- Namaacha District on the map of Mozambique
- Country: Mozambique
- Province: Maputo
- Capital: Namaacha

Area
- • Total: 2,196 km^{2} (848 sq mi)

Population (2007 census)
- • Total: 41,914
- • Density: 19.09/km^{2} (49.43/sq mi)

= Namaacha District =

Namaacha District is a district of Maputo Province in southern Mozambique. The principal town is Namaacha. The district is located in the southwest of the province, and borders with Moamba District in the north, Boane District in the east, Matutuíne District in the south, and with Eswatini and South Africa in the west. The area of the district is 2196 km2. It has a population of 41,914 as of 2007.

==Geography==
The principal rivers in the district are the Movene River, the Mabenga River, the Calichane River, the Impaputo River, and the Umbelúzi River.

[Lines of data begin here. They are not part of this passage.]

(* ===== verification/ChunkUploadsSteps.v ===== *)
(** What each method of the upload store does, under every pattern of faults: rules for the
    steps on one session, what is kept of its file, and the effect on the dictionary. *)

From S2P Require Import Prelude Utf8 PyText Json Sha256 ChunkUploads.
Open Scope Z_scope.

(* ------------------------------------------------------------------ *)
(** ** The dictionary of sessions *)

Lemma with_session_keys key f l : (with_session key f l).*1 = l.*1.
Proof. induction l as [|[k s] l IH]; [done|]. cbn. f_equal; [by destruct (bool_decide _)|exact IH]. Qed.

Lemma with_session_cons key f k s l :
  with_session key f ((k, s) :: l) = (k, if bool_decide (k = key) then f s else s) :: with_session key f l.
Proof. unfold with_session at 1. cbn [map fst snd]. by destruct (bool_decide (k = key)). Qed.

Lemma with_session_comp key f g l : with_session key f (with_session key g l) = with_session key (fun s => f (g s)) l.
Proof.
  induction l as [|[k s] l IH]; [done|]. rewrite !with_session_cons, IH. by destruct (bool_decide (k = key)).
Qed.

Lemma with_session_get key f l k : dict_get k (with_session key f l) = (if decide (k = key) then f else id) <$> dict_get k l.
Proof.
  induction l as [|[x s] l IH]; [done|]. rewrite with_session_cons. cbn [dict_get]. rewrite IH. destruct (decide (x = k)) as [->|]; [|done]. cbn.
  by case_decide; [rewrite bool_decide_eq_true_2|rewrite bool_decide_eq_false_2].
Qed.

Lemma with_session_other key f l : key ∉ l.*1 -> with_session key f l = l.
Proof.
  induction l as [|[k s] l IH]; [done|]. intros [Hk Hl]%not_elem_of_cons. rewrite with_session_cons, IH by done.
  by rewrite bool_decide_eq_false_2.
Qed.

Lemma with_session_same key s l : NoDup l.*1 -> dict_get key l = Some s -> with_session key (fun _ => s) l = l.
Proof.
  induction l as [|[k x] l IH]; [done|]. intros [Hk Hl]%NoDup_cons. rewrite with_session_cons. cbn [dict_get]. case_decide as E.
  - subst k. intros [= ->]. by rewrite with_session_other, bool_decide_eq_true_2.
  - intros Hg. by rewrite IH, bool_decide_eq_false_2.
Qed.

Lemma dict_pop_get key l k : dict_get k (dict_pop key l) = if decide (k = key) then None else dict_get k l.
Proof.
  unfold dict_pop. induction l as [|[x s] l IH]; cbn; [by case_decide|]. destruct (bool_decide_reflect (x = key)) as [->|Hne]; cbn.
  - rewrite IH. by repeat case_decide.
  - rewrite IH. repeat case_decide; congruence.
Qed.
(* ===== verification/ChunkUploadsProps.v ===== *)
(** Upload sessions along every run: capacity is bounded, a file that is handed over is the
    one that was sent, sessions are isolated from each other, and abandoned ones are
    released. *)

From S2P Require Import Prelude Utf8 PyText Json Sha256 ChunkUploads ChunkUploadsSteps.
Open Scope Z_scope.

(* ------------------------------------------------------------------ *)
(** ** Runs *)

(** The calls of the endpoints and of the timer. *)
Inductive call : Type :=
| Create (key own tgt fld name : pystr) (n : Z)
| Append (key own : pystr) (off : Z) (data : bytes) (digest : pystr)
| Claim (keys : list pystr) (own tgt : pystr)
| Release (keys : list pystr)
| Cancel (key own : pystr)
| Sweep
| Close.

Inductive reply : Type :=
| Key (key : pystr)
| Offset (n : Z)
| Keys (keys : list pystr)
| Nothing.

Definition perform (c : call) : UP reply :=
  match c with
  | Create key own tgt fld name n => k ← create key own tgt fld name n; mret (Key k)
  | Append key own off data digest => n ← append key own off data digest; mret (Offset n)
  | Claim keys own tgt => l ← claim keys own tgt; mret (Keys l)
  | Release keys => _ ← release keys; mret Nothing
  | Cancel key own => _ ← cancel key own; mret Nothing
  | Sweep => _ ← _sweep; mret Nothing
  | Close => _ ← close; mret Nothing
  end.

Abbreviation Trace := (list (call * res reply)).

Definition created (tr : Trace) : list pystr :=
  concat (map (fun cr => match cr.1 with Create key _ _ _ _ _ => [key] | _ => [] end) tr).

(** What the endpoints check, and that a random key is new. *)
Definition admissible (tr : Trace) (c : call) : Prop :=
  match c with Create key _ _ _ _ n => 0 < n /\ key ∉ created tr | _ => True end.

The eastern part of Lebombo Mountains is in the district.

The climate is tropical humid, varying with altitude, with the average annual rainfall being 751 mm.

==History==
The name Namaacha originates from the king Lomahacha, who was active in the area before the Portuguese colonization. In 1869, the Treaty of Pretoria gave the area to Portugal.

==Demographics==
As of 2005, 40% of the population of the district was younger than 15 years. 63% of the population spoke Portuguese. The most common mothertongue among the population was Xichangana. 44% were analphabetic, mostly women.

==Administrative divisions==
The district is divided into two postos, Namaacha (six localities) and Changalane (four localities).

==Economy==
6% of the households in the district have access to electricity.

===Agriculture===
In the district, there are 15,000 farms which have on average 2 ha of land. The main agricultural products are corn, cassava, cowpea, peanut, and sweet potato.

===Transportation===
There is a road network in the district 166 km long, which includes a stretches of national roads EN2, connecting Maputo and Eswatini.